Puis il s’agit de punir Paris. On discute une loi municipale provisoire ; Paris sera mis hors du droit commun ; tandis que les autres communes et départements seront administrés par des conseils élus, Paris et le département de la Seine le seront par une Commission que nommera le pouvoir exécutif. C’est tout au plus si l’on consent à voter les subventions accoutumées aux théâtres nationaux. Les provinciaux réclament. — Pourquoi payer les plaisirs de Paris ? — Il faut que Félix Pyat et Victor Hugo plaident en faveur du pauvre Paris dont on veut faire « un immense Carpentras », et ce qui décide le vote c’est peut-être cet étrange argument, que peu d’attroupements résistent au théâtre ouvert et qu’aucun ne résisterait à un spectacle gratis. — À condition toutefois, ajoute judicieusement Flocon, que l’attroupement eût dîné. — Les villes, grandes et petites, sont suspectes au même titre, sinon au même degré que la capitale. Aussi les chefs-lieux ; de département et même d’arrondissement n’auront-ils pas le droit de nommer leurs maires qui seront choisis par le pouvoir exécutif parmi les conseillers municipaux. On se défie du suffrage universel.
Bien d’autres mesures sont des échecs à la démocratie. Cavaignac avait débuté par ordonner la fermeture des clubs et la suppression des journaux réputés dangereux ; il était même allé jusqu’à séquestrer, de sa propre autorité, Emile de Girardin qui le gênait. Il maintenait l’état de siège. Il donnait ainsi à l’Assemblée un exemple qu’elle ne demandait qu’à suivre. Quand celle-ci apprit qu’on avait fermé les clubs dangereux, plusieurs membres crièrent : « Ils le sont tous ! » — On n’osa pas encore détruire purement et simplement la liberté de réunion ; mais on la réglementa. Dès le 11 Juillet, le ministre de l’intérieur, Senard, présente un projet en ce sens. Ainsi que tous les projets de ce genre et de cette époque, celui-ci commence par reconnaître le droit qu’il s’agit de restreindre ! Comme une victime antique, on enguirlande le principe en le sacrifiant.

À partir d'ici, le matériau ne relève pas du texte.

(* ===== verification/GoNum.v ===== *)
(** * Machine integers, big-endian encodings and decimal strings

    The parts of Go's integer types and of packages [encoding/binary] and
    [strconv] that the program uses. *)

From S2P Require Import Prelude.

(** ** Fixed-width integers

    A value of a Go integer type is the integer it stands for; each
    conversion, and each operation that can leave the range, wraps. *)

Definition u16 (z : Z) : Z := z `mod` 2 ^ 16.
Definition u32 (z : Z) : Z := z `mod` 2 ^ 32.
Definition u64 (z : Z) : Z := z `mod` 2 ^ 64.
Definition i32 (z : Z) : Z := (z + 2 ^ 31) `mod` 2 ^ 32 - 2 ^ 31.
Definition i64 (z : Z) : Z := (z + 2 ^ 63) `mod` 2 ^ 64 - 2 ^ 63.

Definition is_u16 (z : Z) : Prop := 0 ≤ z < 2 ^ 16.
Definition is_u32 (z : Z) : Prop := 0 ≤ z < 2 ^ 32.
Definition is_u64 (z : Z) : Prop := 0 ≤ z < 2 ^ 64.
Definition is_i32 (z : Z) : Prop := -2 ^ 31 ≤ z < 2 ^ 31.
Definition is_i64 (z : Z) : Prop := -2 ^ 63 ≤ z < 2 ^ 63.

(** [^uint32(0)] *)
Definition max_u32 : Z := 4294967295.

Lemma u16_id z : is_u16 z → u16 z = z.
Proof. apply Z.mod_small. Qed.
Lemma u32_id z : is_u32 z → u32 z = z.
Proof. apply Z.mod_small. Qed.
Lemma u64_id z : is_u64 z → u64 z = z.
Proof. apply Z.mod_small. Qed.
Lemma i32_id z : is_i32 z → i32 z = z.
Proof. unfold is_i32, i32. intros. rewrite Z.mod_small; lia. Qed.
Lemma i64_id z : is_i64 z → i64 z = z.
Proof. unfold is_i64, i64. intros. rewrite Z.mod_small; lia. Qed.

Lemma u32_range z : is_u32 (u32 z).
Proof. apply Z.mod_pos_bound. lia. Qed.
Lemma u64_range z : is_u64 (u64 z).
Proof. apply Z.mod_pos_bound. lia. Qed.
Lemma i32_range z : is_i32 (i32 z).
Proof. unfold is_i32, i32. pose proof (Z.mod_pos_bound (z + 2 ^ 31) (2 ^ 32)). lia. Qed.
Lemma i64_range z : is_i64 (i64 z).
Proof. unfold is_i64, i64. pose proof (Z.mod_pos_bound (z + 2 ^ 63) (2 ^ 64)). lia. Qed.

(** A conversion to the unsigned type and back. *)
Lemma i64_u64 z : is_i64 z → i64 (u64 z) = z.
Proof.
  unfold is_i64, i64, u64. intros Hz.
  rewrite Zplus_mod_idemp_l. by apply (i64_id z).
Qed.

Lemma i32_u32 z : is_i32 z → i32 (u32 z) = z.
Proof.
  unfold is_i32, i32, u32. intros Hz.
  rewrite Zplus_mod_idemp_l. by apply (i32_id z).
Qed.

Lemma i64_add_l a b : i64 (i64 a + b) = i64 (a + b).
Proof.
  unfold i64. f_equal. replace ((a + 2 ^ 63) `mod` 2 ^ 64 - 2 ^ 63 + b + 2 ^ 63)
    with ((a + 2 ^ 63) `mod` 2 ^ 64 + b) by lia.
  rewrite Zplus_mod_idemp_l. f_equal. lia.
Qed.

(** ** Bytes as integers *)

Definition byte_of_Z (z : Z) : byte := default Byte.x00 (Byte.of_N (Z.to_N (z `mod` 256))).
Definition Z_of_byte (b : byte) : Z := Z.of_N (Byte.to_N b).

Lemma Z_of_byte_range b : 0 ≤ Z_of_byte b < 256.
Proof. unfold Z_of_byte. pose proof (Byte.to_N_bounded b). lia. Qed.

Lemma Z_of_byte_of_Z z : Z_of_byte (byte_of_Z z) = z `mod` 256.
Proof.
  unfold byte_of_Z, Z_of_byte. pose proof (Z.mod_pos_bound z 256).
  destruct (Byte.of_N (Z.to_N (z `mod` 256))) as [b|] eqn:Hb; simpl.
  - apply Byte.to_of_N in Hb. rewrite Hb. lia.
  - apply Byte.of_N_None_iff in Hb. lia.
Qed.

Lemma byte_of_Z_of_byte b : byte_of_Z (Z_of_byte b) = b.
Proof.
  unfold byte_of_Z. pose proof (Z_of_byte_range b).
  rewrite Z.mod_small by lia. unfold Z_of_byte. rewrite N2Z.id.
  by rewrite Byte.of_to_N.
Qed.

#[global] Instance Z_of_byte_inj : Inj (=) (=) Z_of_byte.
Proof. intros b1 b2 H. by rewrite <-(byte_of_Z_of_byte b1), H, byte_of_Z_of_byte. Qed.

(** ** Package encoding/binary, [binary.BigEndian]

    [be_put n z] are the [n] bytes [PutUintN] stores for [z], [be_get] is what
    [UintN] reads from them. *)

Fixpoint be_put (n : nat) (z : Z) : bytes :=
  match n with
  | O => []
  | S n' => be_put n' (z / 256) ++ [byte_of_Z z]
  end.

Definition be_get (l : bytes) : Z := foldl (λ acc b, acc * 256 + Z_of_byte b) 0 l.

Definition PutUint16 (z : Z) : bytes := be_put 2 z.
Definition PutUint32 (z : Z) : bytes := be_put 4 z.
Definition PutUint64 (z : Z) : bytes := be_put 8 z.

Lemma length_be_put n z : length (be_put n z) = n.
Proof. revert z. induction n as [|n IH]; intros z; [done|]. simpl. rewrite length_app, IH. simpl. lia. Qed.

Lemma be_get_snoc l b : be_get (l ++ [b]) = be_get l * 256 + Z_of_byte b.
Proof. unfold be_get. by rewrite foldl_app. Qed.

Lemma be_get_one b : be_get [b] = Z_of_byte b.
Proof. done. Qed.

Lemma be_get_put n z : be_get (be_put n z) = z `mod` 256 ^ Z.of_nat n.
Proof.
  revert z. induction n as [|n IH]; intros z.
  { simpl. by rewrite Z.mod_1_r. }
  simpl be_put. rewrite be_get_snoc, IH, Z_of_byte_of_Z.
  rewrite Nat2Z.inj_succ, Z.pow_succ_r, Z.rem_mul_r by lia. lia.
Qed.

Lemma be_get_range l : 0 ≤ be_get l < 256 ^ zlen l.
Proof.
  induction l as [|b l IH] using rev_ind; [done|].
  rewrite be_get_snoc, length_app. simpl.
  rewrite Nat2Z.inj_add, Z.pow_add_r by lia. pose proof (Z_of_byte_range b). lia.
Qed.

Lemma be_put_get l : be_put (length l) (be_get l) = l.
Proof.
  induction l as [|b l IH] using rev_ind; [done|].
  rewrite be_get_snoc, length_app, Nat.add_comm. simpl.
  pose proof (Z_of_byte_range b).
  rewrite Z.div_add_l, Z.div_small, Z.add_0_r, IH by lia. f_equal. f_equal.
  rewrite <-(byte_of_Z_of_byte b) at 2. unfold byte_of_Z.
  rewrite Z.add_comm, Z_mod_plus_full. done.
Qed.

Lemma be_get_put_u16 z : is_u16 z → be_get (PutUint16 z) = z.
Proof. intros. unfold PutUint16. rewrite be_get_put. by apply Z.mod_small. Qed.
Lemma be_get_put_u32 z : is_u32 z → be_get (PutUint32 z) = z.
Proof. intros. unfold PutUint32. rewrite be_get_put. by apply Z.mod_small. Qed.
Lemma be_get_put_u64 z : is_u64 z → be_get (PutUint64 z) = z.
Proof. intros. unfold PutUint64. rewrite be_get_put. by apply Z.mod_small. Qed.

Lemma be_put_inj n z1 z2 :
  0 ≤ z1 < 256 ^ Z.of_nat n → 0 ≤ z2 < 256 ^ Z.of_nat n →
  be_put n z1 = be_put n z2 → z1 = z2.
Proof.
  intros H1 H2 H. apply (f_equal be_get) in H.
  rewrite !be_get_put, !Z.mod_small in H by lia. done.
Qed.

#[export] Hint Rewrite length_be_put : len.
#[global] Opaque be_put be_get.

(** ** Package strconv, base 10

    [FormatUint(z, 10)] for a [uint64] (at most 20 digits), [Itoa], and
    [ParseUint(s, 10, 64)], whose two errors (syntax and range) are both
    [None]: no caller tells them apart. *)

Definition digit (d : Z) : byte := byte_of_Z (48 + d).

Definition digit_val (c : byte) : option Z :=
  let d := Z_of_byte c - 48 in
  if decide (0 ≤ d < 10) then Some d else None.

Fixpoint digits (fuel : nat) (z : Z) : bytes :=
  match fuel with
  | O => []
  | S f => (if z <? 10 then [] else digits f (z / 10)) ++ [digit (z `mod` 10)]
  end.

Definition FormatUint (z : Z) : bytes := digits 20 z.

Definition Itoa (z : Z) : bytes :=
  if z <? 0 then str "-" ++ FormatUint (- z) else FormatUint z.

Fixpoint parse_digits (acc : Z) (s : bytes) : option Z :=
  match s with
  | [] => Some acc
  | c :: s' =>
      match digit_val c with
      | Some d => if acc * 10 + d <? 2 ^ 64 then parse_digits (acc * 10 + d) s' else None
      | None => None
      end
  end.

Definition ParseUint (s : bytes) : option Z :=
  match s with
  | [] => None
  | _ => parse_digits 0 s
  end.

Lemma digit_val_digit d : 0 ≤ d < 10 → digit_val (digit d) = Some d.
Proof.
  intros. unfold digit_val, digit. rewrite Z_of_byte_of_Z, Z.mod_small by lia.
  rewrite decide_True by lia. f_equal. lia.
Qed.

Lemma parse_digits_digits f z s :
  0 ≤ z < 10 ^ Z.of_nat f → z < 2 ^ 64 → parse_digits 0 (digits f z ++ s) = parse_digits z s.
Proof.
  revert z s. induction f as [|f IH]; intros z s Hz H64.
  { simpl in Hz. replace z with 0 by lia. done. }
  rewrite Nat2Z.inj_succ, Z.pow_succ_r in Hz by lia.
  pose proof (Z.div_mod z 10). pose proof (Z.mod_pos_bound z 10).
  assert (Hstep : parse_digits (z / 10) (digit (z `mod` 10) :: s) = parse_digits z s).
  { simpl. rewrite digit_val_digit by lia.
    destruct (Z.ltb_spec (z / 10 * 10 + z `mod` 10) (2 ^ 64)); [|lia]. f_equal. lia. }
  simpl digits. destruct (Z.ltb_spec z 10).
  - rewrite Z.div_small in Hstep by lia. done.
  - rewrite <-app_assoc, IH; [done| |lia].
    split; [apply Z.div_pos; lia | apply Z.div_lt_upper_bound; lia].
Qed.

Lemma FormatUint_nonempty z : FormatUint z ≠ [].
Proof. unfold FormatUint. simpl. by destruct (if z <? 10 then _ else _). Qed.

Lemma ParseUint_FormatUint z : is_u64 z → ParseUint (FormatUint z) = Some z.
Proof.
  intros Hz. pose proof (FormatUint_nonempty z).
  transitivity (parse_digits 0 (FormatUint z ++ [])).
  - rewrite app_nil_r. unfold ParseUint. by destruct (FormatUint z).
  - unfold is_u64 in Hz. unfold FormatUint. rewrite parse_digits_digits; [done| |lia].
    change (Z.of_nat 20) with 20. lia.
Qed.

(** A decimal digit. *)
Definition is_digit (c : byte) : Prop := 48 ≤ Z_of_byte c ≤ 57.

Lemma digits_are_digits f z : Forall is_digit (digits f z).
Proof.
  revert z. induction f as [|f IH]; intros z; simpl; [by apply Forall_nil|]. apply Forall_app. split.
  - destruct (z <? 10); [by apply Forall_nil|apply IH].
  - apply Forall_singleton. unfold is_digit, digit. pose proof (Z.mod_pos_bound z 10).
    rewrite Z_of_byte_of_Z, Z.mod_small by lia. lia.
Qed.

Lemma FormatUint_digits z : Forall is_digit (FormatUint z).
Proof. apply digits_are_digits. Qed.

(** The first digit of a positive number is not 0. *)
Lemma digits_head f z c s : 0 < z < 10 ^ Z.of_nat f → digits f z = c :: s → c ≠ Byte.x30.
Proof.
  revert z s. induction f as [|f IH]; intros z s Hz H; [simpl in Hz; lia|].
  rewrite Nat2Z.inj_succ, Z.pow_succ_r in Hz by lia. simpl in H. destruct (Z.ltb_spec z 10).
  - rewrite Z.mod_small in H by lia. simpl in H. injection H as <- _. unfold digit. intros He.
    apply (f_equal Z_of_byte) in He. rewrite Z_of_byte_of_Z, Z.mod_small in He by lia.
    change (Z_of_byte Byte.x30) with 48 in He. lia.
  - assert (0 < z / 10 < 10 ^ Z.of_nat f) as Hq.
    { split; [apply Z.div_str_pos; lia|apply Z.div_lt_upper_bound; lia]. }
    destruct (digits f (z / 10)) as [|c' s'] eqn:E.
    + destruct f as [|f]; [simpl in Hq; lia|]. simpl in E. by apply app_nil in E as [_ E].
    + simpl in H. injection H as -> _. by eapply IH.
Qed.

Lemma FormatUint_head z c s : 0 < z < 2 ^ 64 → FormatUint z = c :: s → c ≠ Byte.x30.
Proof. intros Hz. apply digits_head. lia. Qed.

Lemma FormatUint_0 : FormatUint 0 = str "0".
Proof. done. Qed.

#[global] Opaque FormatUint.

Lemma FormatUint_inj z1 z2 : is_u64 z1 → is_u64 z2 → FormatUint z1 = FormatUint z2 → z1 = z2.
Proof.
  intros H1 H2 H. apply (f_equal ParseUint) in H.
  rewrite !ParseUint_FormatUint in H by done. by simplify_eq.
Qed.

(** ** Package strings *)

Definition HasSuffix (s suffix : bytes) : bool :=
  bool_decide (suffix = drop (length s - length suffix) s).

Definition TrimSuffix (s suffix : bytes) : bytes :=
  if HasSuffix s suffix then take (length s - length suffix) s else s.

Lemma HasSuffix_app s suffix : HasSuffix (s ++ suffix) suffix = true.
Proof.
  apply bool_decide_eq_true. rewrite length_app.
  replace (length s + length suffix - length suffix)%nat with (length s) by lia.
  by rewrite drop_app_length.
Qed.

Lemma TrimSuffix_app s suffix : TrimSuffix (s ++ suffix) suffix = s.
Proof.
  unfold TrimSuffix. rewrite HasSuffix_app, length_app.
  replace (length s + length suffix - length suffix)%nat with (length s) by lia.
  by rewrite take_app_length.
Qed.

Lemma HasSuffix_inv s suffix : HasSuffix s suffix = true → ∃ p, s = p ++ suffix.
Proof.
  intros H%bool_decide_eq_true. exists (take (length s - length suffix) s).
  rewrite H at 2. by rewrite take_drop.
Qed.

(** Byte-wise lexicographic order of strings ([os.ReadDir] sorts by it). *)
Fixpoint bytes_leb (a b : bytes) : bool :=
  match a, b with
  | [], _ => true
  | _ :: _, [] => false
  | x :: a', y :: b' =>
      (Z_of_byte x <? Z_of_byte y) || ((Z_of_byte x =? Z_of_byte y) && bytes_leb a' b')
  end.

(** [strings.IndexByte(s, c)], -1 when there is none. *)
Fixpoint index_byte_from (i : Z) (s : bytes) (c : byte) : Z :=
  match s with
  | [] => -1
  | x :: s' => if decide (x = c) then i else index_byte_from (i + 1) s' c
  end.

Definition IndexByte (s : bytes) (c : byte) : Z := index_byte_from 0 s c.

Lemma index_byte_from_None i s c : 0 ≤ i → c ∉ s → index_byte_from i s c = -1.
Proof.
  revert i. induction s as [|x s IH]; intros i Hi Hc; [done|]. simpl.
  rewrite not_elem_of_cons in Hc. rewrite decide_False by naive_solver. apply IH; [lia|naive_solver].
Qed.

Lemma index_byte_from_app i s1 s2 c :
  0 ≤ i → c ∉ s1 → index_byte_from i (s1 ++ c :: s2) c = i + zlen s1.
Proof.
  revert i. induction s1 as [|x s1 IH]; intros i Hi Hc; simpl.
  - rewrite decide_True by done. lia.
  - rewrite not_elem_of_cons in Hc. rewrite decide_False by naive_solver.
    rewrite IH by (try lia; naive_solver). lia.
Qed.

Lemma index_byte_from_inv i s c k :
  0 ≤ i → index_byte_from i s c = k → 0 ≤ k →
  ∃ s1 s2, s = s1 ++ c :: s2 ∧ c ∉ s1 ∧ k = i + zlen s1.
Proof.
  revert i. induction s as [|x s IH]; intros i Hi Hk H0; simpl in Hk; [lia|].
  case_decide as Hx.
  - subst x. exists [], s. split; [done|]. split; [set_solver|]. simpl. lia.
  - destruct (IH (i + 1)) as (s1 & s2 & -> & Hn & ->); [lia|done|done|].
    exists (x :: s1), s2. split; [done|]. split; [set_solver|]. simpl. lia.
Qed.

Lemma IndexByte_app s1 s2 c : c ∉ s1 → IndexByte (s1 ++ c :: s2) c = zlen s1.
Proof. intros. unfold IndexByte. by rewrite index_byte_from_app. Qed.

Lemma IndexByte_None s c : c ∉ s → IndexByte s c = -1.
Proof. intros. unfold IndexByte. by apply index_byte_from_None. Qed.

Lemma IndexByte_inv s c : 0 ≤ IndexByte s c →
  ∃ s1 s2, s = s1 ++ c :: s2 ∧ c ∉ s1 ∧ IndexByte s c = zlen s1.
Proof. intros H. destruct (index_byte_from_inv 0 s c _ ltac:(lia) eq_refl H) as (s1&s2&?&?&?). naive_solver. Qed.

(** ** Floating point

    [float64(z)] of an unsigned integer: the nearest number of 53 significant
    bits, on a tie the even one. *)
Definition float64 (z : Z) : Z :=
  let ulp := 2 ^ Z.max 0 (Z.log2 z - 52) in
  let q := z / ulp in
  let r := z mod ulp in
  let up := (ulp <? 2 * r) || (ulp =? 2 * r) && Z.odd q in
  (if up then q + 1 else q) * ulp.

Example float64_ex : float64 5 = 5 ∧ float64 (2 ^ 53 + 1) = 2 ^ 53 ∧ float64 (2 ^ 53 + 3) = 2 ^ 53 + 4 ∧
  float64 (2 ^ 64 - 1) = 2 ^ 64.
Proof. vm_compute. done. Qed.

(** [v] is a number shown for [z] with an error of at most 1 in [2 ^ 53]. *)
Definition shown_as (z v : Z) : Prop := (z ≤ 2 ^ 53 → v = z) ∧ 2 ^ 53 * Z.abs (v - z) ≤ z.

Lemma float64_shown z : 0 ≤ z → shown_as z (float64 z).
Proof.
  intros Hz. unfold float64. set (e := Z.max 0 (Z.log2 z - 52)). set (ulp := 2 ^ e). cbv zeta.
  assert (0 < ulp) as Hulp by (apply Z.pow_pos_nonneg; lia).
  pose proof (Z.div_mod z ulp ltac:(lia)) as Hdm. pose proof (Z.mod_pos_bound z ulp Hulp) as Hr.
  set (q := z / ulp) in *. set (r := z mod ulp) in *.
  set (up := (ulp <? 2 * r) || (ulp =? 2 * r) && Z.odd q).
  assert (2 * Z.abs ((if up then q + 1 else q) * ulp - z) ≤ ulp) as Herr.
  { unfold up. destruct (Z.ltb_spec ulp (2 * r)); simpl; [lia|].
    destruct (Z.eqb_spec ulp (2 * r)); simpl; [destruct (Z.odd q)|]; lia. }
  assert (ulp = 1 → (if up then q + 1 else q) * ulp = z) as Hone.
  { intros H1. unfold up. rewrite H1 in *. assert (r = 0) as -> by lia. simpl. lia. }
  destruct (Z.le_gt_cases (Z.log2 z) 52) as [Hl|Hl].
  - assert (ulp = 1) as H1 by (unfold ulp, e; by rewrite Z.max_l by lia). rewrite Hone by done. unfold shown_as. lia.
  - assert (2 ^ 53 * ulp = 2 * 2 ^ Z.log2 z) as Hlog.
    { unfold ulp, e. rewrite Z.max_r, <-Z.pow_add_r, <-Z.pow_succ_r by lia. f_equal. lia. }
    pose proof (Z.log2_spec z ltac:(destruct (Z.eq_dec z 0) as [->|]; [simpl in Hl|]; lia)) as [Hlo _].
    split; [|lia]. intros Hz53. destruct (Z.eq_dec z (2 ^ 53)) as [->|Hne]; [by vm_compute|].
    assert (Z.log2 z < 53) by (apply Z.log2_lt_pow2; lia). lia.
Qed.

On s’occupe d’abord des clubs. Déclaration obligatoire du local et de l’heure des séances ; défense de se constituer en comité secret ; réserve d’un quart des places au public et d’une place à son choix à un agent de l’autorité qui peut, sans avertissement préalable, dresser contravention et faire insérer dans le compte rendu les constatations qu’il croit nécessaires. Les membres du bureau doivent, pendant la délibération même, dresser un procès-verbal qui est signé par eux tous à la fin de la séance. Ils ne peuvent autoriser la discussion d’aucune proposition contraire aux lois, à l’ordre public et aux bonnes mœurs. Et il est bien entendu que sous ces mots vagues est comprise toute attaque, non seulement contre les personnes, mais contre le principe de la famille et de la propriété. Aucune communication, aucune affiliation ne peut avoir lieu de club à club. Toutes les infractions aux formalités requises pour l’ouverture d’un club et pour la tenue des séances relèvent de la police correctionnelle ; les autres délits ressortissent au jury ; les peines sont, suivant les cas, l’amende, la prison, la suppression des droits civiques, la fermeture du club. Est-ce tout ? Non. Exclusion des mineurs et des femmes. Interdiction de prolonger les débats au-delà de l’heure où l’on ferme les cabarets. Défense d’avoir pour lieu de réunion un édifice communal ou national. On le voit, c’est le club isolé, surveillé, gêné de mille manières, sans cesse en danger de franchir la limite où s’arrête l’étroit espace qu’on lui concède pour se mouvoir, sans cesse exposé à des poursuites judiciaires pour la discussion d’une doctrine, pour la critique d’un fonctionnaire, pour un mot violent échappé à un orateur. La loi respire à son égard la méfiance la plus ombrageuse.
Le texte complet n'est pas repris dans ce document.